What employees should do right now


•        Check your pay stub. If you’re earning close to the old minimum wage, verify your rate has been updated. If you’re salaried and earning less than $70,304 annually, you should now be reclassified as non-exempt and entitled to overtime.

•        Look for the Know Your Rights notice. Your employer was required to distribute SB 294’s notice by February 1, 2026. If you haven’t received it, ask HR. If they refuse or are unaware of the requirement, that’s a flag.

•        Review any contract you signed in 2026 for stay-or-pay clauses. If you signed an offer letter, training agreement, or bonus clawback provision on or after January 1, 2026 that requires repayment if you leave, it may be void under AB 692. Have an attorney review it.

•        Understand your expanded sick leave rights. Jury duty, witness service, and crime victim court proceedings are now covered uses of your paid sick leave. You cannot be penalized for using sick leave for these purposes.

•        Know your pay transparency rights. Employers with 15+ employees must post salary ranges in job postings. If you’re curious about the range for your own role, you can ask — and your employer must provide it.

•        If you have an unpaid wage judgment, act quickly. The 180-day clock to avoid triple damages starts when the judgment is final. Contact the Labor Commissioner or an attorney to pursue collection.

 

What employers should do right now


•        Update all wage rates and verify exempt employee salaries clear the new $70,304 floor.

•        Distribute the SB 294 Know Your Rights notice to all current employees immediately and implement an annual distribution process. Collect emergency contact designations from employees.

•        Audit all offer letters, bonus agreements, training reimbursement contracts, and relocation agreements for stay-or-pay provisions that are now void under AB 692.

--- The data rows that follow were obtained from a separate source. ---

(* ===== verification/Claim.v ===== *)
(** Claim: the reserved claim shapes of [crates/proof-crypto/src/claim.rs].

    Classification of an attestation's claim into a plain statement or one of
    the four lifecycle claims, the extraction of their targets (errors are
    values: a malformed lifecycle claim is refused, never ignored), and the
    normal form of the [evidence_digest] field. *)
From Stdlib Require Import Strings.Byte NArith Lia.
From S2P Require Import Prelude Core.

Module ClaimKind.
Inductive t : Set := Statement | Revoke | Supersede | Withdraw | Compromise.
#[global] Instance eq_dec : EqDecision t.
Proof. solve_decision. Defined.
Definition is_status (k : t) : bool :=
  match k with Revoke | Supersede | Withdraw | Compromise => true | Statement => false end.
End ClaimKind.

Definition CLAIM_REVOKE := "revoke".
Definition CLAIM_SUPERSEDE := "supersede".
Definition CLAIM_WITHDRAW := "withdraw".
Definition CLAIM_COMPROMISE := "compromise".
Definition CLAIM_DELEGATE := "delegate".
Definition CLAIM_IDENTITY_BIND := "identity.bind".
Definition CLAIM_TRANSPARENCY_CHECKPOINT := "transparency.checkpoint".
Definition CLAIM_FIELD_DENIES := "denies".
Definition CLAIM_FIELD_EVIDENCE_DIGEST := "evidence_digest".

Definition claim_kind (content : AttestationContent) : ClaimKind.t :=
  let ty := claim_type (att_claim content) in
  if bool_decide (ty = CLAIM_REVOKE) then ClaimKind.Revoke
  else if bool_decide (ty = CLAIM_SUPERSEDE) then ClaimKind.Supersede
  else if bool_decide (ty = CLAIM_WITHDRAW) then ClaimKind.Withdraw
  else if bool_decide (ty = CLAIM_COMPROMISE) then ClaimKind.Compromise
  else ClaimKind.Statement.

(** * Field access *)

(** [claim_text]: the first text value under the key. *)
Fixpoint find_text (fields : list (string * MetaValue)) (key : string) : option string :=
  match fields with
  | [] => None
  | (k, v) :: fields' =>
      match bool_decide (k = key), v with
      | true, MText s => Some s
      | _, _ => find_text fields' key
      end
  end.
Definition claim_text (c : Claim) (key : string) : option string := find_text (claim_fields c) key.

(** The [find_map] that reads [at_time]: the first integer under the key. *)
Fixpoint find_uint (fields : list (string * MetaValue)) (key : string) : option N :=
  match fields with
  | [] => None
  | (k, v) :: fields' =>
      match bool_decide (k = key), v with
      | true, MUint n => Some n
      | _, _ => find_uint fields' key
      end
  end.

(** * Evidence digests *)

Inductive DigestClaimError : Set := NonText | MalformedDigest.

(** [to_lowercase] on the ASCII letters.  No character outside ASCII lowers to a
    hexadecimal digit, so the hexadecimal test below sees the same outcome. *)
Definition ascii_lower (b : byte) : byte := if in_range 65 90 b then u8 (b2n b + 32) else b.
Definition to_lowercase (s : string) : string := of_bytes (map ascii_lower (as_bytes s)).
Definition is_ascii_hexdigit (b : byte) : bool :=
  in_range 48 57 b || in_range 97 102 b || in_range 65 70 b.

Definition strip_0x (s : string) : string :=
  match strip_prefix "0x" s with
  | Some r => r
  | None => match strip_prefix "0X" s with Some r => r | None => s end
  end.

Definition normalize_digest (s : string) : result DigestClaimError string :=
  let normalized := to_lowercase (strip_0x s) in
  if negb (((slen normalized =? 64) || (slen normalized =? 96))
           && forallb is_ascii_hexdigit (as_bytes normalized))
  then Err MalformedDigest else Ok normalized.

Fixpoint find_digest_claim (fields : list (string * MetaValue))
    : option (result DigestClaimError string) :=
  match fields with
  | [] => None
  | (k, v) :: fields' =>
      if negb (bool_decide (k = CLAIM_FIELD_EVIDENCE_DIGEST)) then find_digest_claim fields'
      else Some (match v with MText s => normalize_digest s | _ => Err NonText end)
  end.
Definition evidence_digest_hex (c : Claim) : option (result DigestClaimError string) :=
  find_digest_claim (claim_fields c).

(** * Lifecycle claims *)

Definition require_text (c : Claim) (key : string) : Result string :=
  ok_or (claim_text c key) ErrorCode.SchemaViolation.

Definition revocation_target (content : AttestationContent) : Result string :=
  if bool_decide (claim_kind content ≠ ClaimKind.Revoke) then Err ErrorCode.SchemaViolation else
  t ← require_text (att_claim content) "target";
  if sempty t then Err ErrorCode.SchemaViolation else
  if negb (starts_with "att:v1:" t) then Err ErrorCode.SchemaViolation else Ok t.

Definition withdrawal_target (content : AttestationContent) : Result string :=
  if bool_decide (claim_kind content ≠ ClaimKind.Withdraw) then Err ErrorCode.SchemaViolation else
  t ← require_text (att_claim content) "target";
  if sempty t then Err ErrorCode.SchemaViolation else
  let shaped := starts_with "evt:v" t || starts_with "att:v" t || starts_with "evd:v" t
                || starts_with "rel:v" t || starts_with "prf:v" t in
  if negb shaped || negb (contains_char colon t) then Err ErrorCode.SchemaViolation else Ok t.

Definition compromise_mark (content : AttestationContent) : Result (string * N) :=
  if bool_decide (claim_kind content ≠ ClaimKind.Compromise) then Err ErrorCode.SchemaViolation else
  target ← require_text (att_claim content) "target";
  if sempty target then Err ErrorCode.SchemaViolation else
  let ok := starts_with "key:" target || starts_with "att:v" target || starts_with "evt:v" target
            || starts_with "evd:v" target || starts_with "rel:v" target
            || starts_with "did:" target in
  if negb ok then Err ErrorCode.SchemaViolation else
  at_time ← ok_or (find_uint (claim_fields (att_claim content)) "at_time") ErrorCode.SchemaViolation;
  Ok (target, at_time).

Definition denial_target (content : AttestationContent) : option string :=
  claim_text (att_claim content) CLAIM_FIELD_DENIES.

Definition supersession_pair (content : AttestationContent) : Result (string * string) :=
  if bool_decide (claim_kind content ≠ ClaimKind.Supersede) then Err ErrorCode.SchemaViolation else
  old ← require_text (att_claim content) "old";
  new ← require_text (att_claim content) "new";
  if sempty old || sempty new then Err ErrorCode.SchemaViolation else
  if bool_decide (old = new) then Err ErrorCode.SchemaViolation else
  if negb (starts_with "att:v1:" old) then Err ErrorCode.SchemaViolation else
  if negb (starts_with "att:v1:" new) then Err ErrorCode.SchemaViolation else
  Ok (old, new).

(** * Properties *)

Lemma ascii_lower_idemp b : ascii_lower (ascii_lower b) = ascii_lower b.
Proof. by destruct b. Qed.
Lemma to_lowercase_idemp s : to_lowercase (to_lowercase s) = to_lowercase s.
Proof.
  unfold to_lowercase. rewrite as_of_bytes, map_map. f_equal. apply map_ext, ascii_lower_idemp.
Qed.
Lemma length_lowercase s : slen (to_lowercase s) = slen s.
Proof. unfold to_lowercase. rewrite !slen_as_bytes, as_of_bytes. apply len_map. Qed.

(** A lower-case hexadecimal text carries no [0x]. *)
Lemma strip_0x_hex s : forallb is_ascii_hexdigit (as_bytes s) = true → strip_0x s = s.
Proof.
  intros Hh. unfold strip_0x.
  assert (∀ p r, p = "0x" ∨ p = "0X" → strip_prefix p s = Some r → False) as Hno.
  { intros p r Hp Hs. apply strip_prefix_Some in Hs as ->.
    destruct Hp as [-> | ->]; rewrite !str_app_cons in Hh; vm_compute in Hh; done. }
  destruct (strip_prefix "0x" s) eqn:E1; [by destruct (Hno _ _ (or_introl eq_refl) E1)|].
  destruct (strip_prefix "0X" s) eqn:E2; [by destruct (Hno _ _ (or_intror eq_refl) E2)|done].
Qed.

(** A normalized evidence digest is lower-case hexadecimal of one of the two
    digest sizes, and normalizing it again changes nothing, so the pipeline and
    the policy projection compare the same text. *)
Theorem normalize_digest_idempotent s h (Hn : normalize_digest s = Ok h) :
  normalize_digest h = Ok h ∧ to_lowercase h = h ∧ (slen h = 64 ∨ slen h = 96).
Proof.
  unfold normalize_digest in *. destruct (negb _) eqn:E in Hn; [done|]. injection Hn as Hh.
  rewrite Hh in E. apply negb_false_iff, andb_true_iff in E as [Hl Hx].
  assert (to_lowercase h = h) as Hlow by (subst h; apply to_lowercase_idemp).
  rewrite strip_0x_hex by done. rewrite Hlow, Hl, Hx. split_and!; [done..|].
  apply orb_true_iff in Hl. by rewrite !N.eqb_eq in Hl.
Qed.

Definition repeat_char (n : nat) (b : byte) : string := of_bytes (repeat b n).

(** A claim has one lifecycle reading: exactly the extractor of its own kind
    can succeed, and a plain statement has none. *)
Theorem lifecycle_claim_exclusive content :
  (is_ok (revocation_target content) = true → claim_kind content = ClaimKind.Revoke) ∧
  (is_ok (withdrawal_target content) = true → claim_kind content = ClaimKind.Withdraw) ∧
  (is_ok (compromise_mark content) = true → claim_kind content = ClaimKind.Compromise) ∧
  (is_ok (supersession_pair content) = true → claim_kind content = ClaimKind.Supersede) ∧
  (ClaimKind.is_status (claim_kind content) = false →
   revocation_target content = Err ErrorCode.SchemaViolation ∧
   withdrawal_target content = Err ErrorCode.SchemaViolation ∧
   compromise_mark content = Err ErrorCode.SchemaViolation ∧
   supersession_pair content = Err ErrorCode.SchemaViolation).
Proof.
  unfold revocation_target, withdrawal_target, compromise_mark, supersession_pair.
  destruct (claim_kind content); split_and!; intros; by try discriminate.
Qed.
(* ===== verification/Cose.v ===== *)
(** Cose: COSE_Sign1 envelopes and the signed-artifact builders, from
    [crates/proof-crypto/src/cose.rs] and [build.rs].

    An envelope is the deterministic encoding of
    [[protected, {}, payload, signature]] with the protected header
    [{1: alg, 4: kid}]; the signature covers the [Sig_structure] over the
    protected bytes, the domain separator [PE1] and the payload.  The signature
    schemes are parameters.  A builder round-trips its object through canonical
    CBOR and the schema before it signs or names it. *)
From Stdlib Require Import Strings.Byte NArith ZArith Lia.
From S2P Require Import Prelude Core External Cbor Schema Ident Claim.

(** * COSE_Sign1 (cose.rs) *)

(** [b"PE1"]. *)
Definition EXTERNAL_AAD : list byte := [Byte.x50; Byte.x45; Byte.x31].

Definition protected_bytes (alg : Z) (kid_raw : list byte) : list byte :=
  let alg_val := if (0 <=? alg)%Z then Uint (Z.to_N alg) else Nint alg in
  encode_canonical (Map [ (Uint 1, alg_val); (Uint 4, Bytes kid_raw) ]).

Definition sig_structure_with_aad (protected aad payload : list byte) : list byte :=
  encode_canonical (Array [ Text "Signature1"; Bytes protected; Bytes aad; Bytes payload ]).

Definition sig_structure (protected payload : list byte) : list byte :=
  sig_structure_with_aad protected EXTERNAL_AAD payload.

Record ParsedSign1 : Set := mkSign1 {
  p_alg : Z;
  p_kid : list byte;
  p_payload : list byte;
  p_signature : list byte;
  p_protected_raw : list byte;
}.

(** The envelope of the four parts. *)
Definition sign1_envelope (prot payload sig : list byte) : CborValue :=
  Array [ Bytes prot; Map []; Bytes payload; Bytes sig ].

(** The header loop, over [(alg, kid)]. *)
Fixpoint protected_entries (alg : option Z) (kid : option (list byte))
    (pairs : list (CborValue * CborValue)) : Result (option Z * option (list byte)) :=
  match pairs with
  | [] => Ok (alg, kid)
  | (Uint 1, v) :: pairs' =>
      match v with
      | Nint n => protected_entries (Some n) kid pairs'
      | Uint n =>
          if (i64_max <? Z.of_N n)%Z then Err ErrorCode.UnknownAlgorithm
          else protected_entries (Some (Z.of_N n)) kid pairs'
      | _ => Err ErrorCode.UnexpectedHeaderParam
      end
  | (Uint 4, v) :: pairs' =>
      match v with
      | Bytes b => protected_entries alg (Some b) pairs'
      | _ => Err ErrorCode.UnexpectedHeaderParam
      end
  | _ :: _ => Err ErrorCode.UnexpectedHeaderParam
  end.

(** The protected header: canonical, exactly two entries, known labels, and a
    key id of the size its algorithm fixes. *)
Definition parse_protected (protected_raw : list byte) (limits : Limits)
    : Result (Z * list byte) :=
  inner ← decode_strict protected_raw limits;
  if bool_decide (encode_canonical inner ≠ protected_raw) then Err ErrorCode.NonCanonical else
  pairs ← match inner with Map p => Ok p | _ => Err ErrorCode.Malformed end;
  if negb (len pairs =? 2) then Err ErrorCode.UnexpectedHeaderParam else
  '(alg, kid) ← protected_entries None None pairs;
  alg ← ok_or alg ErrorCode.UnexpectedHeaderParam;
  kid ← ok_or kid ErrorCode.UnexpectedHeaderParam;
  if (alg =? COSE_ED25519)%Z && negb (len kid =? 32) then Err ErrorCode.AlgorithmConfusion else
  if (alg =? COSE_ESP256)%Z && negb (len kid =? 64) then Err ErrorCode.AlgorithmConfusion else
  Ok (alg, kid).

Definition parse_sign1 (bytes : list byte) (limits : Limits) : Result ParsedSign1 :=
  if max_proof_size limits <? len bytes then Err ErrorCode.LimitExceeded else
  outer ← decode_strict bytes limits;
  if bool_decide (encode_canonical outer ≠ bytes) then Err ErrorCode.NonCanonical else
  items ← match outer with Array a => Ok a | _ => Err ErrorCode.Malformed end;
  match items with
  | [i0; i1; i2; i3] =>
      protected_raw ← match i0 with Bytes b => Ok b | _ => Err ErrorCode.Malformed end;
      _ ← match i1 with Map [] => Ok tt | _ => Err ErrorCode.UnexpectedHeaderParam end;
      payload ← match i2 with Bytes b => Ok b | _ => Err ErrorCode.Malformed end;
      if max_proof_size limits <? len payload then Err ErrorCode.LimitExceeded else
      signature ← match i3 with Bytes b => Ok b | _ => Err ErrorCode.Malformed end;
      if max_sig_size limits <? len signature then Err ErrorCode.LimitExceeded else
      '(alg, kid) ← parse_protected protected_raw limits;
      Ok {| p_alg := alg; p_kid := kid; p_payload := payload; p_signature := signature;
            p_protected_raw := protected_raw |}
  | _ => Err ErrorCode.Malformed
  end.

(** The operation a deprecated id maps to under the historical policy. *)
Definition historical_op (allowed : AllowedAlgs) (p : ParsedSign1) : Result (option Z) :=
  if is_deprecated (p_alg p) then
    if negb (allow_deprecated allowed) then Err ErrorCode.DeprecatedAlgorithm
    else if (p_alg p =? -8)%Z && (len (p_kid p) =? 32) then Ok (Some COSE_ED25519)
    else if (p_alg p =? -7)%Z && (len (p_kid p) =? 64) && alg_esp256 allowed
         then Ok (Some COSE_ESP256)
    else if (p_alg p =? -7)%Z then Err ErrorCode.UnexpectedHeaderParam
    else Err ErrorCode.DeprecatedAlgorithm
  else Ok None.

Section cose.
Context `{Base64Url, Sha2, SignatureSchemes}.

(** The signature check of one operation. *)
Definition verify_op (op : Z) (p : ParsedSign1) (expected_issuer : string) (aad : list byte)
    : Result unit :=
  if (op =? COSE_ED25519)%Z then
    expect ← parse_ed25519_keyref expected_issuer;
    if bool_decide (expect ≠ p_kid p) then Err ErrorCode.SignatureInvalid else
    if negb (ed25519_vk expect) then Err ErrorCode.Malformed else
    let tbs := sig_structure_with_aad (p_protected_raw p) aad (p_payload p) in
    if negb (ed25519_verify expect tbs (p_signature p)) then Err ErrorCode.SignatureInvalid
    else Ok tt
  else if (op =? COSE_ESP256)%Z then
    expect ← parse_p256_keyref expected_issuer;
    if bool_decide (expect ≠ p_kid p) then Err ErrorCode.SignatureInvalid else
    if negb (p256_vk expect) then Err ErrorCode.Malformed else
    if negb (p256_sig (p_signature p)) then Err ErrorCode.SignatureInvalid else
    let tbs := sig_structure_with_aad (p_protected_raw p) aad (p_payload p) in
    if negb (p256_verify expect tbs (p_signature p)) then Err ErrorCode.SignatureInvalid
    else Ok tt
  else Err ErrorCode.UnknownAlgorithm.

Definition verify_sign1_with_aad (bytes : list byte) (expected_issuer : string)
    (allowed : AllowedAlgs) (limits : Limits) (external_aad : list byte) : Result ParsedSign1 :=
  if 1024 <? len external_aad then Err ErrorCode.LimitExceeded else
  p ← parse_sign1 bytes limits;
  hop ← historical_op allowed p;
  if bool_decide (hop = None) && negb (is_allowed allowed (p_alg p)) then
    if ((p_alg p =? COSE_ED25519) || (p_alg p =? COSE_ESP256))%Z
    then Err ErrorCode.UnexpectedHeaderParam else Err ErrorCode.UnknownAlgorithm
  else
  if negb (len (p_signature p) =? 64) then Err ErrorCode.SignatureInvalid else
  _ ← verify_op (default (p_alg p) hop) p expected_issuer external_aad;
  Ok p.

Definition verify_sign1 (bytes : list byte) (expected_issuer : string) (allowed : AllowedAlgs)
    (limits : Limits) : Result ParsedSign1 :=
  verify_sign1_with_aad bytes expected_issuer allowed limits EXTERNAL_AAD.

(** Signing, with the key given by its seed. *)
Definition sign_ed25519_with_aad (payload seed aad : list byte) : list byte :=
  let prot := protected_bytes COSE_ED25519 (ed25519_public seed) in
  let tbs := sig_structure_with_aad prot aad payload in
  encode_canonical (sign1_envelope prot payload (ed25519_sign seed tbs)).

Definition sign_ed25519 (payload seed : list byte) : list byte :=
  sign_ed25519_with_aad payload seed EXTERNAL_AAD.
End cose.

(** * Builders (build.rs) *)

Record CreatedEvent : Set := mkCreatedEvent {
  ce_content : EventContent; ce_canonical : list byte; ce_id : string }.
Record CreatedAttestation : Set := mkCreatedAtt {
  ca_content : AttestationContent; ca_canonical : list byte; ca_id : string; ca_sign1 : list byte }.
Record CreatedEvidence : Set := mkCreatedEvidence {
  cv_content : Evidence; cv_canonical : list byte; cv_id : string }.
Record CreatedRelationship : Set := mkCreatedRel {
  cr_content : Relationship; cr_canonical : list byte; cr_id : string }.
Record SignedStatus : Set := mkSignedStatus {
  ss_content : AttestationContent; ss_sign1 : list byte }.

Section build.
Context `{Base64Url, Sha2, SignatureSchemes}.

Definition create_event (content : EventContent) (limits : Limits) : Result CreatedEvent :=
  if negb (ev_v content =? 1) then Err ErrorCode.UnsupportedVersion else
  value ← event_to_cbor content;
  let canonical := encode_canonical value in
  decoded ← decode_and_check_canonical canonical limits;
  back ← cbor_to_event decoded limits;
  if bool_decide (back ≠ content) then Err ErrorCode.SchemaViolation else
  Ok {| ce_content := content; ce_canonical := canonical; ce_id := event_id canonical |}.

Definition verify_event (canonical : list byte) (expected_id : option string) (limits : Limits)
    : Result (EventContent * string) :=
  value ← decode_and_check_canonical canonical limits;
  content ← cbor_to_event value limits;
  _ ← match expected_id with
      | Some expect => verify_id id_prefix.EVENT expect canonical
      | None => Ok tt
      end;
  Ok (content, event_id canonical).

Definition attest (content : AttestationContent) (seed : list byte) (limits : Limits)
    : Result CreatedAttestation :=
  if negb (att_v content =? 1) then Err ErrorCode.UnsupportedVersion else
  if bool_decide (att_issuer content ≠ key_ref seed) then Err ErrorCode.SchemaViolation else
  let canonical := encode_canonical (attestation_to_cbor content) in
  decoded ← decode_and_check_canonical canonical limits;
  back ← cbor_to_attestation decoded limits;
  if bool_decide (back ≠ content) then Err ErrorCode.SchemaViolation else
  Ok {| ca_content := content; ca_canonical := canonical; ca_id := attestation_id canonical;
        ca_sign1 := sign_ed25519 canonical seed |}.

Definition verify_attestation (sign1 : list byte) (expected_issuer : string)
    (allowed : AllowedAlgs) (limits : Limits) : Result (AttestationContent * string) :=
  parsed ← verify_sign1 sign1 expected_issuer allowed limits;
  value ← decode_and_check_canonical (p_payload parsed) limits;
  content ← cbor_to_attestation value limits;
  if bool_decide (att_issuer content ≠ expected_issuer) then Err ErrorCode.SignatureInvalid else
  Ok (content, attestation_id (p_payload parsed)).

(** A status claim by the holder of [by]. *)
Definition status_content (by_ : list byte) (subject ty : string)
    (fields : list (string * MetaValue)) (issued_at : N) : AttestationContent :=
  {| att_v := 1; att_issuer := key_ref by_; att_subject := subject;
     att_claim := {| claim_type := ty; claim_fields := fields |};
     att_issued_at := issued_at; att_expires_at := None; att_evidence_ref := None |}.

(** The optional [reason] entry of the status builders. *)
Definition reason_field (reason : option string) : Result (list (string * MetaValue)) :=
  match reason with
  | Some r => if sempty r then Err ErrorCode.SchemaViolation else Ok [("reason", MText r)]
  | None => Ok []
  end.

Definition revoke_attestation (target : string) (reason : option string) (by_ : list byte)
    (issued_at : N) (limits : Limits) : Result CreatedAttestation :=
  if sempty target then Err ErrorCode.SchemaViolation else
  reason ← reason_field reason;
  attest (status_content by_ target CLAIM_REVOKE (reason ++ [("target", MText target)]) issued_at)
    by_ limits.

Definition supersede_attestation (old new : string) (by_ : list byte) (issued_at : N)
    (limits : Limits) : Result CreatedAttestation :=
  if sempty old || sempty new then Err ErrorCode.SchemaViolation else
  if bool_decide (old = new) then Err ErrorCode.SchemaViolation else
  attest (status_content by_ old CLAIM_SUPERSEDE [("new", MText new); ("old", MText old)] issued_at)
    by_ limits.

Definition withdraw_attestation (target : string) (reason : option string) (by_ : list byte)
    (issued_at : N) (limits : Limits) : Result CreatedAttestation :=
  if sempty target then Err ErrorCode.SchemaViolation else
  reason ← reason_field reason;
  attest (status_content by_ target CLAIM_WITHDRAW (reason ++ [("target", MText target)]) issued_at)
    by_ limits.

Definition compromise_attestation (target : string) (at_time : N) (reason : option string)
    (by_ : list byte) (issued_at : N) (limits : Limits) : Result CreatedAttestation :=
  if sempty target then Err ErrorCode.SchemaViolation else
  reason ← reason_field reason;
  attest (status_content by_ target CLAIM_COMPROMISE
            (reason ++ [("target", MText target); ("at_time", MUint at_time)]) issued_at)
    by_ limits.

Definition verify_status_object (sign1 : list byte) (expected_issuer : string)
    (allowed : AllowedAlgs) (limits : Limits) : Result AttestationContent :=
  '(content, id) ← verify_attestation sign1 expected_issuer allowed limits;
  if negb (ClaimKind.is_status (claim_kind content)) then Err ErrorCode.SchemaViolation else
  Ok content.

Definition to_signed_status (created : CreatedAttestation) : Result SignedStatus :=
  if negb (ClaimKind.is_status (claim_kind (ca_content created)))
  then Err ErrorCode.SchemaViolation
  else Ok {| ss_content := ca_content created; ss_sign1 := ca_sign1 created |}.

Definition make_evidence (kind : EvidenceKind.t) (digest : HashRef)
    (attestation_ref hint : option string) (limits : Limits) : Result CreatedEvidence :=
  _ ← match attestation_ref with
      | Some r =>
          if sempty r || (1024 <? slen r) then Err ErrorCode.SchemaViolation
          else if negb (starts_with "att:v1:" r) then Err ErrorCode.SchemaViolation else Ok tt
      | None => Ok tt
      end;
  let content := {| evd_v := 1; evd_kind := kind; evd_digest := digest;
                    evd_attestation_ref := attestation_ref; evd_hint := hint |} in
  let canonical := encode_canonical (evidence_to_cbor content) in
  decoded ← decode_and_check_canonical canonical limits;
  back ← cbor_to_evidence decoded limits;
  if bool_decide (back ≠ content) then Err ErrorCode.SchemaViolation else
  Ok {| cv_content := content; cv_canonical := canonical; cv_id := evidence_id canonical |}.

•        Update the pay scale definition in all job postings to reflect a good-faith estimate of actual intended pay upon hire under SB 642.

•        Update employee handbooks to reflect expanded sick leave uses under AB 406, expanded crime victim leave, and the new jury duty paid leave rights.

•        Update Cal-WARN notice templates to include all required SB 617 content.

•        Conduct an adverse impact analysis on any AI or automated decision tools used in hiring or employment decisions under the new FEHA AI regulations.

•        Begin preparing for 23-category pay data reporting (effective for the 2027 reporting cycle) and ensure demographic data is stored separately from personnel files.

 

ANNUAL COMPLIANCE REVIEW IS NO LONGER OPTIONAL

California passes significant new employment legislation almost every year. Employers who update their policies and handbooks only when something goes wrong are perpetually behind. Build an annual employment law compliance review into your calendar — ideally in Q4, before new laws take effect on January 1. The cost of proactive compliance is a fraction of the cost of litigation.

 

The bottom line


California’s 2026 employment law changes are extensive, and the list above isn’t even exhaustive. From the wage floor to the workplace rights notice to the AI hiring regulations to the wage judgment triple-penalty — this is a significant body of new law that affects virtually every employer and employee in the state.


The common thread running through all of it: California continues to move decisively in the direction of stronger worker protections, higher accountability for employers, and broader enforcement tools for both employees and government agencies.


Whether you’re an employee trying to understand what you’re newly entitled to, or an employer trying to stay compliant, the answer is the same: read the law, update your documents, and consult counsel when you’re not sure. The cost of getting it right is almost always less than the cost of getting it wrong.

 

Disclaimer: This blog post is for general informational purposes only and does not constitute legal advice. Employment laws are complex and subject to change. Some provisions described here are subject to ongoing litigation or regulatory development. Consult a licensed California employment attorney for advice specific to your situation.